Below are some entries; report how many of their lines contain the word "nodes", giving nothing besides the number.

══════════

Lemma batch_classify_sim opts zf ts content a b :
  batch_sim a b ->
  batch_sim (Batch.classify opts zf ts content a) (Batch.classify opts zf ts content b).
Proof.
  intros (Ha & Hz & Hb & Hbuf).
  destruct a as [am al az ab at_ ap an], b as [bm bl bz bb bt bp bn].
  simpl in *. subst bm bz bb.
  unfold Batch.classify, batch_sim; simpl.
  destruct (date_lt ts (Batch.startTime opts) || date_gt ts (Batch.endTime opts)).
  { sim_close. }
  destruct (ZONE_ENTRY_RE content).
  { sim_close. }
  destruct (str_eqb content whoStart).
  { sim_close. }
  destruct ab.
  - destruct (Hbuf eq_refl) as [<- <-].
    destruct (str_eqb content whoSeparator).
    { sim_close. }
    destruct (WHO_FOOTER_RE content).
    + destruct (zoneMatchesFilters (Some s) zf); sim_close.
    + destruct (WHO_PLAYER_RE content); sim_close.
  - destruct (negb (zoneMatchesFilters az zf)).
    { sim_close. }
    destruct (SELF_LOOT_RE content).
    { sim_close. }
    destruct (OTHER_LOOT_RE content) as [[who item]|]; sim_close.
Qed.

Lemma batch_countLine_sim a b : batch_sim a b -> batch_sim (Batch.countLine a) (Batch.countLine b).
Proof. intros H. exact H. Qed.
(* ===== verification/Prelude.v ===== *)
(** * Verification of the COMP310 shells and file system

    The repository holds three programs, one per assignment: a shell with
    variables and scripts (src/a1), a shell that schedules scripts as
    processes over a paged frame store (src/a2), and the same on another
    code base together with a small file system on a disk image
    (src/a3, src/a3/fs).  This library models their own logic in the order
    below and proves what the code does, its faults included.

    ** Method

    C code is a shallow embedding in the monad [M S A] of this file: a
    state of type [S] is passed through, and running a piece of code gives
    an [outcome]: a value with the state left and the events printed;
    [Exit] for exit(code); [Stuck] for undefined behaviour (access out of
    bounds, use of NULL, of freed memory or of a value never set); or
    [NoFuel] when the fuel of a loop ran out.  Integers are [Z]; a
    conversion to a machine type is written out ([u8], [u32], [u64],
    [i32]).  Counting loops are [for_] and its variants, and take their
    bound from the code; other loops are [while_] with fuel.  ASSERT and
    PANIC print a message and go on, as debug_panic of src/a3/fs/debug.c
    does.  Every definition is executable.

    [wp m Q s] says that from [s] the code [m] returns (no undefined
    behaviour, no exit, fuel enough), prints nothing, and that its value
    and final state satisfy [Q]: total correctness; [wpt m Q s] does the
    same for code that prints, and gives [Q] the events.  The lemmas named
    [_wp] and [_wpt] state what each operation does; [wp_steps] runs
    straight-line code.  malloc is taken to succeed, and addresses are never given out
    twice, so that a use after free is an access to an absent object.
    Integer variables of the code that only count (times, pids, sizes of
    scripts) are not wrapped.

    ** The file system (src/a3/fs)

    - Bitmap.v (bitmap.c): bits packed in 64-bit words.  Refinement of
      lists of booleans by any sequence of calls; a successful
      scan_and_flip removes exactly [cnt] bits from the count.
      BitmapBuf.v: a bitmap in or from a buffer, bit by bit.
    - Block.v (block.c, ide.c): sectors of the disk file, with the 32-bit
      byte offset of the driver: beyond 4 GiB sectors alias.
    - Store.v: the class [BlockStore], what the buffer cache promises.
    - Cache.v (cache.c): 64 entries and the clock algorithm.  A session on
      the cache behaves as a plain array of sectors and leaves it on the
      device; eviction ends within 65 turns (fuel [evict_fuel]: a full
      turn clears every access bit).  Provides [BlockStore].
    - FsState.v (inode.h, file.h, directory.h): on-disk inode with its byte
      layout and round trips, in-memory objects, the global state.
    - Inode.v (inode.c, free-map.c): all operations, over any
      [BlockStore].  inode_write_at and free_map_allocate call each other;
      the knot is tied with fuel 3: a write, the write of the free map's
      file that its allocations cause, and one level to spare, since that
      file never grows.  The transfer loops have one turn per sector.
    - FileData.v: the contents of a file, and inode_read_at and
      inode_write_at on it.  FreeMap.v (free-map.c): the bitmap in memory
      and its file stay equal.  FileProps.v: the properties of the three,
      with witnesses on a file system behind the cache, and two faults:
      closing an inode that was opened twice, and extending a file on a
      full disk.  Dealloc.v: inode_deallocate releases each sector of a
      file once.
    - Grow.v: the tree of sectors below an entry of an inode, and what
      inode_reserve_indirect adds to it.  Extend.v: writing at any offset
      of a file that can grow, with the exact cost in sectors
      ([sectors_for], indirect blocks included).
    - Files.v (file.c, the file of free-map.c): open files and their table.
      FilesProps.v: reading in pieces, the overlap of two writes, the table
      as a map, and the free map over a restart.
    - Directory.v (directory.c): entries of 36 bytes in a file, paths,
      removal.  DirectoryProps.v: a directory refines a finite map from
      names to sectors ([dir_map]) under any sequence of searches and
      additions.  DirectoryRemove.v: removing a file gives its sectors
      back; removing a directory uses a freed inode.  A walk of a
      directory has one turn for each entry its length allows, and one
      for the end.
    - FileSys.v (filesys.c, fsutil.c): format, create, open, remove and the
      file commands, over the class [CacheControl] (start and end of the
      cache), which the cache provides.  PathProps.v: how a path is split,
      and the buffers one byte short.  FileSysProps.v: the invariant
      [mounted] of a running file system; creating a file and opening it.
      Format.v: formatting any disk of at most 246 MB, the part of it
      before the free map has a file included, establishes [mounted].
      NewFile.v: creating a file, writing it and reading it back, from
      [mounted] to [mounted].
    - FsUtil2.v (fsutil2.c): copying to and from the host, searching in
      files, measuring and undoing fragmentation, and the three kinds of
      recovery.  The files of the host are a parameter.  FsUtil2Props.v:
      the fragmentation test of a file against its specification, and why
      a second search fails.  RecoverProps.v: what recovery writes to the
      host, kind by kind, and what it does when the host refuses a file.
    - Debug.v (debug.c): the hex dump, which ends on any bytes.
    - DemoDisk.v: a small disk image, on which the witnesses run.
    - Partition.v (partition.c, block_register of block.c, ide_init of
      ide.c): the start-up scan for partitions, which finds none on a
      formatted disk; what it does on other disks, and why it does not end
      on one with an extended partition (the fuel bounds the depth of the
      recursion).
    - Links.v, IntrusiveList.v (list.c): the doubly linked list with its
      two headers in a heap of links; [dll h l xs] relates it to the
      sequence [xs].  IntrusiveListProps.v: refinement of sequences by any
      calls.  IntrusiveSort.v: list_sort ends, sorts and is stable, and
      list_insert_ordered, list_unique, list_max and list_min.  A walk has
      as fuel the number of links in the heap, list_sort one pass more.

    ** The shells

    - CString.v, Words.v: strings, fgets and files of the C library; the
      word-copying loop of the parsers.
    - Console.v: the main loop of the three shells; a script on stdin is
      executed line by line, whatever follows, and at its end the shell is
      at the terminal.  The loop
      has no end, so the model takes the number of its turns.
    - VarSpec.v: the specification of a variable memory, which A1Memory.v,
      FrameStore.v and A3Memory.v implement.
    - A1Memory.v, A1Shell.v (src/a1): variables, parser and commands.  The
      operating system's calls are parameters of the model.  parseInput
      has fuel for the nesting of run and if.  A1ShellProps.v: the whole
      shell on a script of set and print commands refines a finite map.
    - ReadyQueue.v (pcb.c, ready_queue.c of src/a2): the queue of nodes in
      a heap; [queue s l] relates it to the sequence [l].
    - FrameStore.v (shellmemory.c of src/a2): paging and replacement.
    - Kernel2.v (kernel.c, and two functions of shell.c, of src/a2): the
      processes and the five policies; SJF loses a process that page
      faults.  Executing a line is a parameter.
    - Kernel2Props.v: what round robin and first come first served do with
      processes whose lines are in memory: the order of the lines run, and
      that every process ends.  [fuel] must exceed the number of turns and
      the length of each process.
    - A2Shell.v (interpreter.c, main and parseInput of shell.c, of src/a2):
      the commands and the parser, which call the scheduler, which calls
      the parser for every line: the knot is tied with fuel for this
      nesting.  A2ShellProps.v: a line of commands is executed command by
      command; a semicolon of its own hangs the parser; variables through
      the whole shell; and scripts of echo lines run by the scheduler with
      the real parser in place of the parameter of Kernel2.v.
    - LinkedList.v (linked_list.c of src/a3): refinement of sequences by
      any sequence of operations.
    - A3Memory.v (shellmemory.c of src/a3), Kernel3.v (pcb.c, cpu.c,
      kernel.c of src/a3): frame allocation, variables, demand paging.
      Kernel3Props.v: loading and evicting a page and freeing a process in
      any state.  Executing a line is a parameter, and the state has room
      for that of the code that does it.  The walks of a list have as fuel
      the number of nodes in the heap; the schedulers take theirs as an
      argument.
    - A3Shell.v (interpreter.c and shell.c of src/a3): the commands, the
      parser and main, over Kernel3.v, A3Memory.v, FileSys.v and FsUtil2.v:
      the state of the kernel is extended by the file system and by the
      place where strtok goes on.  parseInput has fuel for the nesting of
      run and exec.  A3ShellProps.v: the words of a token and the commands
      of a line against a reference, for all commands but run and exec;
      variables through the whole shell; what nested calls of strtok do to
      a line; and when the array of run overflows.

    ** Not modelled

    Every source file of the three programs is modelled.  Left out of
    what the models say are: what the operating system does behind its
    calls (parameters), allocation failures, the addresses that malloc
    gives, NUL bytes in the input of the shells, sizes so near to 2^31 that
    bytes_to_sectors overflows, and scripts that change the file they are
    read from. *)
From stdpp Require Export base tactics list list_numbers gmap strings pretty.
From Stdlib Require Export ZArith Lia.
(* ===== verification/Store.v ===== *)
(** * Store: what the buffer cache promises to the file system

    The inode layer (Inode.v) reads and writes whole sectors through
    [buffer_cache_read] and [buffer_cache_write] only.  This interface says
    what it relies on; Cache.v provides it. *)
From S2P Require Import Prelude.

Definition SECTOR : Z := 512.

Class BlockStore (B : Type) := {
  bs_read : Z -> M B (list Z);
  bs_write : Z -> list Z -> M B unit;
  (** Representation invariant, number of sectors, contents. *)
  bs_inv : B -> Prop;
  bs_size : B -> Z;
  bs_sector : B -> Z -> list Z;
  bs_size_bound : forall b, bs_inv b -> 0 <= bs_size b <= 2 ^ 23;
  bs_sector_ok : forall b s, bs_inv b -> 0 <= s < bs_size b ->
    zlen (bs_sector b s) = SECTOR /\ Forall is_u8 (bs_sector b s);
  (** Reading a sector returns its contents and changes none. *)
  bs_read_wp : forall b s (Q : list Z -> B -> Prop),
    bs_inv b -> 0 <= s < bs_size b ->
    (forall b', bs_inv b' -> bs_size b' = bs_size b ->
       (forall t, 0 <= t < bs_size b -> bs_sector b' t = bs_sector b t) ->
       Q (bs_sector b s) b') ->
    wp (bs_read s) Q b;
  (** Writing a sector replaces its contents and changes no other. *)
  bs_write_wp : forall b s data (Q : unit -> B -> Prop),
    bs_inv b -> 0 <= s < bs_size b -> zlen data = SECTOR -> Forall is_u8 data ->
    (forall b', bs_inv b' -> bs_size b' = bs_size b ->
       (forall t, 0 <= t < bs_size b ->
          bs_sector b' t = if bool_decide (t = s) then data else bs_sector b t) ->
       Q tt b') ->
    wp (bs_write s data) Q b
}.
(** The contents of sector [s]: the cached copy if there is one. *)
Definition sector (c : cache) (s : Z) : list Z :=
  match find_entry (entries c) s with
  | Some e => buffer e
  | None => sector_at (device c) s
  end.

Definition holds (c : cache) (i : Z) (s : Z) (e : entry) : Prop :=
  zget (entries c) i = Some e /\ occupied e = true /\ disk_sector e = s.
Definition uncached (c : cache) (s : Z) : Prop := forall i e, ~ holds c i s e.

Record entry_ok (dev : block) (e : entry) : Prop := {
  ok_len : zlen (buffer e) = 512;
  ok_u8 : Forall is_u8 (buffer e);
  ok_sector : occupied e = true -> 0 <= disk_sector e < size dev;
  ok_clean : occupied e = true -> dirty e = false -> buffer e = sector_at dev (disk_sector e)
}.

Record inv (c : cache) : Prop := {
  inv_len : zlen (entries c) = Z.of_nat BUFFER_CACHE_SIZE;
  inv_clock : 0 <= clock c < Z.of_nat BUFFER_CACHE_SIZE;
  inv_dev : Block.wf (device c);
  inv_entry : forall i e, zget (entries c) i = Some e -> entry_ok (device c) e;
  inv_unique : forall i j s e e', holds c i s e -> holds c j s e' -> i = j
}.

(** Same contents of every sector, same device size. *)
Definition same_sectors (c c' : cache) : Prop :=
  size (device c') = size (device c) /\
  forall s, 0 <= s < size (device c) -> sector c' s = sector c s.

Lemma find_entry_Some es s e :
  find_entry es s = Some e ->
  exists i, zget es i = Some e /\ occupied e = true /\ disk_sector e = s.
Proof.
  induction es as [|e0 es IH]; simpl; [done|].
  destruct (occupied e0 && (disk_sector e0 =? s)) eqn:E.
  - intros [= ->]. apply andb_true_iff in E as [? ?%Z.eqb_eq]. by exists 0.
  - intros (i & Hi & ?)%IH. exists (i + 1). pose proof (zget_range _ _ _ Hi).
    rewrite zget_lookup in * by lia. split; [|done].
    by replace (Z.to_nat (i + 1)) with (S (Z.to_nat i)) by lia.
Qed.

Lemma find_entry_None es s :
  find_entry es s = None ->
  forall i e, zget es i = Some e -> occupied e = true -> disk_sector e <> s.
Proof.
  intros H i e Hi Ho Hs. pose proof (zget_range _ _ _ Hi).
  rewrite zget_lookup in Hi by lia. revert H Hi. generalize (Z.to_nat i). clear - Ho Hs.
  induction es as [|e0 es IH]; intros n; simpl; [done|].
  destruct (occupied e0 && (disk_sector e0 =? s)) eqn:E; [done|]. intros H.
  destruct n as [|n]; simpl; [|by apply IH].
  intros [= ->]. rewrite Ho in E. simpl in E. lia.
Qed.

Lemma sector_hit c i s e : inv c -> holds c i s e -> sector c s = buffer e.
Proof.
  intros Hc H. unfold sector. destruct (find_entry (entries c) s) as [e'|] eqn:E.
  - apply find_entry_Some in E as (j & Hj).
    assert (i = j) as <- by (by eapply inv_unique).
    destruct H as [H _], Hj as [Hj _]. congruence.
  - destruct H as (H & Ho & Hs). by destruct (find_entry_None _ _ E i e).
Qed.

Lemma sector_miss c s : uncached c s -> sector c s = sector_at (device c) s.
Proof.
  intros H. unfold sector. destruct (find_entry (entries c) s) as [e|] eqn:E; [|done].
  apply find_entry_Some in E as (i & Hi). by destruct (H i e).
Qed.

Lemma cached_or_not c s : (exists i e, holds c i s e) \/ uncached c s.
Proof.
  destruct (find_entry (entries c) s) as [e|] eqn:E.
  - left. apply find_entry_Some in E as (i & Hi). by exists i, e.
  - right. intros i e (Hi & Ho & Hs). by eapply find_entry_None.
Qed.

Lemma get_entry_wp c i e (Q : entry -> cache -> Prop) :
  zget (entries c) i = Some e -> Q e c -> wp (get_entry i) Q c.
Proof. intros H HQ. unfold get_entry. wp_steps; [exact H|done]. Qed.

(** [c'] is [c] with entry [i] replaced by [e] (and another device). *)
Record updated (c : cache) (i : Z) (e : entry) (c' : cache) : Prop := {
  upd_len : zlen (entries c') = zlen (entries c);
  upd_get : forall j, zget (entries c') j = if bool_decide (j = i) then Some e
                                            else zget (entries c) j;
  upd_clock : clock c' = clock c
}.

Lemma set_entry_wp c i e (Q : unit -> cache -> Prop) :
  0 <= i < zlen (entries c) ->
  (forall c', updated c i e c' -> device c' = device c -> Q tt c') ->
  wp (set_entry i e) Q c.
Proof.
  intros Hi HQ. unfold set_entry. destruct (zset_ex (entries c) i e) as [es Hes]; [done|].
  wp_steps; [exact Hes|]. destruct (zset_inv _ _ _ _ Hes) as (_ & Hl & Hg).
  by apply HQ.
Qed.

#[export] Instance same_sectors_refl : Reflexive same_sectors.
Proof. by intros c. Qed.
#[export] Instance same_sectors_trans : Transitive same_sectors.
Proof.
  intros c1 c2 c3 [H1 H2] [H3 H4]. split; [congruence|]. intros s Hs.
  rewrite H4 by lia. by apply H2.
Qed.

Lemma updated_holds c i e c' j s e' :
  updated c i e c' ->
  holds c' j s e' <->
  (j = i /\ e' = e /\ occupied e = true /\ disk_sector e = s) \/ (j <> i /\ holds c j s e').
Proof.
  intros [_ H _]. unfold holds. rewrite H. case_bool_decide as Hji; split.
  - intros ([= ->] & ? & ?). by left.
  - intros [(_ & -> & ? & ?)|[? _]]; done.
  - intros ?. by right.
  - by intros [(? & _)|[_ ?]].
Qed.

(** Replacing an entry keeps the invariant when the new entry is in order
    and its sector is cached nowhere else. *)
Lemma updated_inv c i e c' :
  inv c -> updated c i e c' -> Block.wf (device c') ->
  entry_ok (device c') e ->
  (forall j e', j <> i -> zget (entries c) j = Some e' -> entry_ok (device c') e') ->
  (occupied e = true -> forall j e', j <> i -> ~ holds c j (disk_sector e) e') ->
  inv c'.
Proof.
  intros [Hl Hk Hd He Hu] Hupd Hd' Hok Hoth Hnew.
  pose proof (fun j s e' => proj1 (updated_holds _ _ _ _ j s e' Hupd)) as Hh.
  destruct Hupd as [Hl' Hg' Hk']. split.
  - congruence.
  - by rewrite Hk'.
  - done.
  - intros j e' Hj. rewrite Hg' in Hj. case_bool_decide; [by simplify_eq|by eapply Hoth].
  - intros j k s e1 e2 H1 H2.
    destruct (Hh _ _ _ H1) as [(-> & -> & Ho & <-)|[Hj H1']];
    destruct (Hh _ _ _ H2) as [(-> & -> & Ho' & Hs)|[Hj' H2']].
    + done.
    + by destruct (Hnew Ho _ _ Hj' H2').
    + subst s. by destruct (Hnew Ho' _ _ Hj H1').
    + by eapply Hu.
Qed.

(** It keeps the contents of the sectors when the new entry holds what its
    sector held, and what is no longer cached is on the device. *)
Lemma updated_same c i e c' :
  inv c -> inv c' -> updated c i e c' -> size (device c') = size (device c) ->
  (occupied e = true -> buffer e = sector c (disk_sector e)) ->
  (forall s, 0 <= s < size (device c) -> uncached c' s -> sector_at (device c') s = sector c s) ->
  same_sectors c c'.
Proof.
  intros Hc Hc' Hupd Hsz Ha Hb. split; [done|]. intros s Hs.
  destruct (cached_or_not c' s) as [(j & e' & Hj)|Hun].
  - rewrite (sector_hit _ _ _ _ Hc' Hj).
    apply (updated_holds _ _ _ _ _ _ _ Hupd) in Hj as [(-> & -> & Ho & <-)|[_ Hj]]; [by apply Ha|].
    by rewrite (sector_hit _ _ _ _ Hc Hj).
  - rewrite (sector_miss _ _ Hun). by apply Hb.
Qed.

(** An update that leaves what the entry caches in place. *)
Lemma updated_uncached c i e0 e c' s :
  updated c i e c' -> zget (entries c) i = Some e0 ->
  (occupied e0 = true -> disk_sector e0 = s -> occupied e = true /\ disk_sector e = s) ->
  uncached c' s -> uncached c s.
Proof.
  intros Hupd He0 Hkeep Hun j e' Hj. destruct (decide (j = i)) as [->|Hji].
  - destruct Hj as (Hj & Ho & Hs). assert (e' = e0) as -> by congruence.
    destruct (Hkeep Ho Hs) as [Ho' Hs']. apply (Hun i e).
    apply (updated_holds _ _ _ _ _ _ _ Hupd). by left.
  - apply (Hun j e'). apply (updated_holds _ _ _ _ _ _ _ Hupd). by right.
Qed.

Lemma uncached_updated c i e c' s :
  updated c i e c' -> (occupied e = true -> disk_sector e <> s) ->
  uncached c s -> uncached c' s.
Proof.
  intros Hupd Hne Hun j e' Hj.
  apply (updated_holds _ _ _ _ _ _ _ Hupd) in Hj as [(-> & -> & Ho & Hs)|[_ Hj]].
  - by apply (Hne Ho).
  - by apply (Hun j e').
Qed.

(* ------------------------------------------------------------------ *)
(** ** The steps of the operations                                     *)
(* ------------------------------------------------------------------ *)

(** Setting the reference bit. *)
Lemma set_access_wp c i e b (Q : unit -> cache -> Prop) :
  inv c -> zget (entries c) i = Some e ->
  (forall c', inv c' -> same_sectors c c' -> device c' = device c ->
     updated c i (mkEntry (occupied e) (disk_sector e) (buffer e) (dirty e) b) c' -> Q tt c') ->
  wp (set_entry i (mkEntry (occupied e) (disk_sector e) (buffer e) (dirty e) b)) Q c.
Proof.
  intros Hc He HQ. apply set_entry_wp; [by eapply zget_range|]. intros c' Hupd Hd.
  pose proof (inv_entry _ Hc _ _ He) as [H1 H2 H3 H4].
  assert (inv c') as Hc'.
  { eapply updated_inv; [done|done| | | |]; rewrite ?Hd.
    - by destruct Hc.
    - by split.
    - intros j e' _ ?. by eapply inv_entry.
    - simpl. intros Ho j e' Hji Hj. apply Hji.
      eapply inv_unique; [exact Hc|exact Hj|by split; [exact He|]]. }
  apply HQ; try done. eapply updated_same; try done; [by rewrite Hd| |].
  - simpl. intros Ho. symmetry. eapply sector_hit; [done|]. by split; [exact He|].
  - intros s Hs Hun. rewrite Hd. symmetry. apply sector_miss.
    by eapply updated_uncached.
Qed.
Lemma file_sector s d secs off :
  file_ok (store s) d secs -> 0 <= off < length_ d -> length_ d < 2 ^ 31 ->
  exists t, zget secs (off / 512) = Some t /\ in_range (store s) t.
Proof.
  intros [] Hoff Hlen. unfold bytes_to_sectors in *.
  rewrite Z.quot_div_nonneg in fo_count0 by (unfold SECTOR; lia).
  unfold u64, SECTOR in *.
  rewrite Z.mod_small in fo_count0 by (Z.to_euclidean_division_equations; lia).
  destruct (zget_ex secs (off / 512)) as [t Ht].
  { Z.to_euclidean_division_equations; lia. }
  exists t. split; [done|]. rewrite Forall_forall in fo_range0. apply fo_range0.
  by eapply zget_elem.
Qed.

(** Writes that miss the indirect sectors of a file leave its sector map
    alone. *)
Lemma file_ok_off_meta b b' d secs other :
  changes_only b other b' -> (forall t, uses_meta b d (zlen secs) t -> t ∉ other) ->
  file_ok b d secs -> file_ok b' d secs.
Proof.
  intros Hb Hoff [].
  assert (forall t, uses_meta b d (zlen secs) t -> blocks_at b' t = blocks_at b t) as Hmr.
  { intros t Ht. destruct (fo_meta0 t Ht). unfold blocks_at. rewrite (co_sector _ _ _ Hb); auto. }
  assert (123 < zlen secs -> blocks_at b' (indirect_block d) = blocks_at b (indirect_block d)) as Hi.
  { intros Ht. apply Hmr. by left. }
  assert (251 < zlen secs -> blocks_at b' (doubly_indirect_block d) = blocks_at b (doubly_indirect_block d)) as Hd.
  { intros Ht. apply Hmr. by right; left. }
  split; try done.
  - intros i t Ht. rewrite <- (fo_secs0 i t Ht). pose proof (zget_range _ _ _ Ht) as Hr.
    unfold sector_of. destruct (i <? 123) eqn:E1; [done|].
    destruct (i <? 123 + 128) eqn:E2; [by rewrite Hi by lia|].
    rewrite Hd by lia. destruct (zget _ ((i - 251) / 128)) as [f|] eqn:E3; [|done].
    rewrite Hmr; [done|].
    right; right. exists ((i - 251) / 128). split; [apply Z.div_pos; lia|]. split; [|done].
    pose proof (Z.mul_div_le (i - 251) 128). lia.
  - eapply Forall_impl; [done|]. intros t. apply in_range_size, Hb.
  - intros t Hu.
    assert (uses_meta b d (zlen secs) t) as Hu'.
    { destruct Hu as [?|[?|(k & Hk & Hkn & Hz)]]; [by left|by right; left|].
      right; right. exists k. split_and!; [done..|]. by rewrite <- Hd by lia. }
    destruct (fo_meta0 _ Hu'). split; [|done]. eapply in_range_size; [apply Hb|done].
Qed.

(** Rewriting data sectors of the file itself. *)
Lemma file_ok_changes b b' d secs :
  changes_only b secs b' -> file_ok b d secs -> file_ok b' d secs.
Proof. intros Hb Hf. eapply file_ok_off_meta; [done| |done]. intros t Ht. by apply Hf. Qed.

(* ------------------------------------------------------------------ *)
(** ** The contents, byte by byte                                      *)
(* ------------------------------------------------------------------ *)

Lemma sectors_512 b secs :
  bs_inv b -> Forall (in_range b) secs ->
  Forall (fun l => zlen l = 512) (map (bs_sector b) secs).
Proof.
  intros Hinv H. apply Forall_map. eapply Forall_impl; [done|]. intros t Ht.
  by destruct (bs_sector_ok b t Hinv Ht).
Qed.

Lemma zlen_sectors_bytes b d secs :
  bs_inv b -> file_ok b d secs -> zlen (sectors_bytes b secs) = 512 * zlen secs.
Proof.
  intros Hinv []. unfold sectors_bytes. rewrite (zlen_concat _ 512) by by apply sectors_512.
  by rewrite length_map.
Qed.

Lemma zget_map {X Y} (f : X -> Y) l i : zget (map f l) i = f <$> zget l i.
Proof.
  unfold zget. case_bool_decide; [|done]. apply (list_lookup_fmap f).
Qed.

Lemma zget_sectors_bytes b d secs i :
  bs_inv b -> file_ok b d secs -> 0 <= i ->
  zget (sectors_bytes b secs) i = t ← zget secs (i / 512); zget (bs_sector b t) (i mod 512).
Proof.
  intros Hinv [] Hi. unfold sectors_bytes. rewrite (zget_concat _ 512); [|lia|by apply sectors_512|lia].
  rewrite zget_map. by destruct (zget secs (i / 512)).
Qed.

(** A piece of the file that lies inside one sector. *)
Lemma slice_sectors_bytes b d secs off t n :
  bs_inv b -> file_ok b d secs -> 0 <= off -> zget secs (off / 512) = Some t ->
  0 <= n -> off mod 512 + n <= 512 ->
  slice (sectors_bytes b secs) off n = slice (bs_sector b t) (off mod 512) n.
Proof.
  intros Hinv Hf Hoff Ht Hn Hle. pose proof (Z.mod_pos_bound off 512 ltac:(lia)).
  assert (in_range b t) as Hr.
  { pose proof (fo_range _ _ _ Hf) as Hr. rewrite Forall_forall in Hr.
    by eapply Hr, zget_elem. }
  destruct (bs_sector_ok b t Hinv Hr) as [Hl _]. unfold SECTOR in Hl.
  pose proof (zlen_sectors_bytes _ _ _ Hinv Hf) as Hlen.
  pose proof (zget_range _ _ _ Ht) as Hin.
  assert (off = 512 * (off / 512) + off mod 512) as Hdm by (apply Z.div_mod; lia).
  apply zlist_eq_range; rewrite !zlen_slice by lia; [done|]. intros j Hj.
  rewrite !zget_slice by lia. rewrite (zget_sectors_bytes _ d) by (done || lia).
  assert ((off + j) / 512 = off / 512) as -> by (Z.to_euclidean_division_equations; lia).
  rewrite Ht. simpl. f_equal. Z.to_euclidean_division_equations; lia.
Qed.

Lemma length_in_sectors b d secs : file_ok b d secs -> length_ d < 2 ^ 31 -> length_ d <= 512 * zlen secs.
Proof.
  intros [] Hl. unfold bytes_to_sectors, u64, SECTOR in *. rewrite Z.quot_div_nonneg in fo_count0 by lia.
  rewrite Z.mod_small in fo_count0; Z.to_euclidean_division_equations; lia.
Qed.
Lemma zlen_content b d secs :
  bs_inv b -> file_ok b d secs -> length_ d < 2 ^ 31 -> zlen (content b d secs) = length_ d.
Proof.
  intros Hinv Hf Hl. unfold content. rewrite length_take.
  pose proof (zlen_sectors_bytes _ _ _ Hinv Hf). pose proof (length_in_sectors _ _ _ Hf Hl).
  pose proof (fo_length _ _ _ Hf). lia.
Qed.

══════════

- SOLVED EXERCISE: 2